This chapter highlights the seemingly ever growing challenge of frontline housing professionals working with and identifying people living with mental health conditions. The Government is committed to expanding access to mental health services through the NHS Long Term Plan. Investment of at least a further £2.3 billion a year by 2023/24 will ensure that the NHS provides high quality, evidence-based mental health services to an additional 2 million people.
Often one of the barriers that housing professionals face is being able to refer tenants suffering with a mental health issue to mental health services, as the service is often under resourced. This white paper recognises some of these issues, and hopefully will address them.
It’s clear that there is an expectation for front line professionals to have an awareness of mental health issues and vulnerabilities, and landlords will need to equip them with the tools in order to manage these complex situations. It’s highly likely that investment in training will be a priority.
Tackling ASB is clearly set out within the white paper, and a recognition that tenants should be given information about which agency is responsible for dealing with issues within their community. It makes reference to the ASB, Crime and Policing Act 2014 and the use of Community Triggers whereby tenants can request a case review.

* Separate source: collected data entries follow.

(* ===== verification/Interrupts.v ===== *)
(** * Interrupts: phase2/interrupts.c

    The three interrupt handlers and [interruptTrapHandler]. *)
From S2P Require Export Syscalls.

Section handlers.
Context {m : Machine}.

(** [device_register_area->devreg[i]], a fault out of the array. *)
Definition get_device {A} (i : Z) (f : device_t -> A) : K A :=
  fun s => match vec_to_list (devreg (bus s)) !! Z.to_nat i with
           | Some d => if i <? 0 then Fault (BadPointer i) else Ret (f d) s
           | None => Fault (BadPointer i)
           end.

Definition upd_device (i : Z) (f : device_t -> device_t) : K unit :=
  fun s => match Fin.of_nat (Z.to_nat i) (DEVINTNUM * DEVPERINT) with
           | inleft ix =>
               if i <? 0 then Fault (BadPointer i)
               else Ret tt (set_bus (set_devreg
                              (vinsert ix (f (devreg (bus s) !!! ix)) (devreg (bus s))) (bus s)) s)
           | inright _ => Fault (BadPointer i)
           end.

(** The device a device bit map names: the lowest bit set, device 7 when none of 0-6 is. *)
Definition device_of_bitmap (device_bit_map : Z) : Z :=
  if negb (Z.land device_bit_map INTERRUPTS_BIT_CONST_DEVICE_0 =? ALLOFF) then DEVICE_0
  else if negb (Z.land device_bit_map INTERRUPTS_BIT_CONST_DEVICE_1 =? ALLOFF) then DEVICE_1
  else if negb (Z.land device_bit_map INTERRUPTS_BIT_CONST_DEVICE_2 =? ALLOFF) then DEVICE_2
  else if negb (Z.land device_bit_map INTERRUPTS_BIT_CONST_DEVICE_3 =? ALLOFF) then DEVICE_3
  else if negb (Z.land device_bit_map INTERRUPTS_BIT_CONST_DEVICE_4 =? ALLOFF) then DEVICE_4
  else if negb (Z.land device_bit_map INTERRUPTS_BIT_CONST_DEVICE_5 =? ALLOFF) then DEVICE_5
  else if negb (Z.land device_bit_map INTERRUPTS_BIT_CONST_DEVICE_6 =? ALLOFF) then DEVICE_6
  else DEVICE_7.

Definition findInterruptDevice (interrupt_line_number : Z) : K Z :=
  fun s => match vec_to_list (interrupt_dev (bus s)) !! Z.to_nat (interrupt_line_number - BASE_LINE) with
           | Some device_bit_map =>
               if interrupt_line_number <? BASE_LINE then Fault (BadPointer interrupt_line_number)
               else Ret (device_of_bitmap device_bit_map) s
           | None => Fault (BadPointer interrupt_line_number)
           end.

Definition PLTInterruptHandler : K unit :=
  do c <- gets currentProcess;
  do! (if negb (c =? NULL) then
         do! setTIMER PLT_TIME_SLICE;
         do! addPigeonCurrentProcessHelper;
         do! charge_current;
         do c <- gets currentProcess;
         do! insertProcQ TP_readyQueue c;
         do! modify (set_currentProcess NULL);
         scheduler
       else ret tt);
  PANIC.

(** The line of the highest-priority device interrupt pending in a cause register. *)
Definition interrupt_line (s_cause : Z) : Z :=
  if negb (Z.land s_cause 0x00000800 =? ALLOFF) then LINE3
  else if negb (Z.land s_cause 0x00001000 =? ALLOFF) then LINE4
  else if negb (Z.land s_cause 0x00002000 =? ALLOFF) then LINE5
  else if negb (Z.land s_cause 0x00004000 =? ALLOFF) then LINE6
  else LINE7.

Definition device_index (line device_num : Z) : Z :=
  (line - BASE_LINE) * Z.of_nat DEVPERINT + device_num.

(** Steps 2 to 4: read the status, acknowledge the (sub)device, V its semaphore; the result is the
    status code and the process unblocked (or NULL). *)
Definition acknowledge_device (line dev_index : Z) : K (Z * Z) :=
  do tx <- (if line =? LINE7 then
              do st <- get_device dev_index t_transm_status;
              ret (negb (Z.land st A8_BITS_ON =? READY))
            else ret false);
  if tx : bool then
    do status_code <- get_device dev_index t_transm_status;
    do! upd_device dev_index (set_t_transm_command ACK);
    do p <- removeBlocked (sem_addr (dev_index + Z.of_nat DEVPERINT));
    do! add_int (sem_addr (dev_index + Z.of_nat DEVPERINT)) 1;
    ret (i32 status_code, p)
  else
    do status_code <- get_device dev_index t_recv_status;
    do! upd_device dev_index (set_t_recv_command ACK);
    do p <- removeBlocked (sem_addr dev_index);
    do! add_int (sem_addr dev_index) 1;
    ret (i32 status_code, p).

(** Steps 5 and 6: the unblocked process gets the status in v0 and becomes ready. *)
Definition wake_up (pcb_to_unblock status_code : Z) : K unit :=
  if negb (pcb_to_unblock =? NULL) then
    do! upd_state (SR_pcb pcb_to_unblock) (set_reg s_v0 status_code);
    do! insertProcQ TP_readyQueue pcb_to_unblock;
    do! modify (fun s => set_softBlockedCount (i32 (softBlockedCount s - 1)) s);
    do t <- STCK;
    do! modify (set_curr_TOD t);
    do i <- gets interrupt_TOD;
    do t <- gets curr_TOD;
    updateProcessTimeHelper pcb_to_unblock i t
  else ret tt.

Definition nonTimerInterruptHandler : K unit :=
  do e <- gets savedExceptionState;
  do cause <- get_state (SR_mem e) s_cause;
  let interrupt_line_number := interrupt_line cause in
  do device_num <- findInterruptDevice interrupt_line_number;
  let device_index := device_index interrupt_line_number device_num in
  do r <- acknowledge_device interrupt_line_number device_index;
  do! wake_up (snd r) (fst r);
  do c <- gets currentProcess;
  do! (if negb (c =? NULL) then
         do! addPigeonCurrentProcessHelper;
         do left <- gets current_process_time_left;
         do! setTIMER left;
         do t <- STCK;
         do! modify (set_curr_TOD t);
         do c <- gets currentProcess;
         do start <- gets start_TOD;
         do i <- gets interrupt_TOD;
         do! updateProcessTimeHelper c start i;
         resume_current
       else ret tt);
  scheduler.

(** [while (headBlocked(&semaphoreDevices[CLOCK_INDEX]) != NULL) { ... }] *)
Fixpoint unblock_clock (fuel : nat) : K unit :=
  match fuel with
  | O => crash OutOfFuel
  | S fuel =>
      do h <- headBlocked (sem_addr CLOCK_INDEX);
      if negb (h =? NULL) then
        do p <- removeBlocked (sem_addr CLOCK_INDEX);
        do! insertProcQ TP_readyQueue p;
        do! modify (fun s => set_softBlockedCount (i32 (softBlockedCount s - 1)) s);
        unblock_clock fuel
      else ret tt
  end.

Definition intervalTimerInterruptHandler : K unit :=
  do! LDIT INTERVAL_TIMER;
  do! unblock_clock walk_fuel;
  do! store_int (sem_addr CLOCK_INDEX) 0;
  do c <- gets currentProcess;
  do! (if negb (c =? NULL) then
         do left <- gets current_process_time_left;
         do! setTIMER left;
         do! addPigeonCurrentProcessHelper;
         do c <- gets currentProcess;
         do start <- gets start_TOD;
         do i <- gets interrupt_TOD;
         do! updateProcessTimeHelper c start i;
         resume_current
       else ret tt);
  scheduler.

Definition interruptTrapHandler : K unit :=
  do t <- STCK;
  do! modify (set_interrupt_TOD t);
  do left <- getTIMER;
  do! modify (set_current_process_time_left (i32 left));
  do! modify (set_savedExceptionState BIOSDATAPAGE);
  do cause <- get_state (SR_mem BIOSDATAPAGE) s_cause;
  let interrupt_bit := i32 cause in
  do! (if negb (Z.land interrupt_bit IP_LINE1_TIMER_BIT =? 0) then PLTInterruptHandler else ret tt);
  do! (if negb (Z.land interrupt_bit IP_LINE2_TIMER_BIT =? 0)
       then intervalTimerInterruptHandler else ret tt);
  nonTimerInterruptHandler.

End handlers.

Government will continue to work with sector experts and trade bodies to refine how landlords tackle ASB, including the increased issues around county lines and cuckooing. This will be in conjunctions with the review of tenant satisfaction measures. It’s highly likely that tackling ASB will be a key feature of any desktop review or proactive inspection from the regulator.
Tackling domestic abuse and reviewing the consumer standards to include that all housing providers have a domestic abuse policy is also clearly highlighted within the Charter. Many landlords have signed up to the Make a Stand pledge and/or going through DAHA (Domestic Abuse Housing Alliance) Accreditation. Making it a regulatory commitment to ensure that all landlords have a domestic abuse policy is a testament to the various individuals and organisations campaigning to tackle domestic abuse, which will no doubt support many victims and survivors in the future.
Other highlights from the white paper
We’ve taken a look at the various proposals under the seven chapters, and have highlighted some particular areas of interest for landlords, which are available below:
- Overview: What this whitepaper means for landlords
- Chapter 1: To be safe in your home
- Chapter 2: To know how your landlord is performing
- Chapter 3: To have your complaints dealt with promptly and fairly
- Chapter 4: To be treated with respect
- Chapter 5: To have your voice heard by your landlord
- Chapter 6: To have a good quality home and neighbourhood to live in
- Chapter 7: To be supported to take your first step to ownership
Register for our upcoming webinar
We wait with interest for the new consumer standards, but in the meantime we will be holding a webinar to discuss the white paper and what it means for registered providers on 1 December 2020. Learn more and register here.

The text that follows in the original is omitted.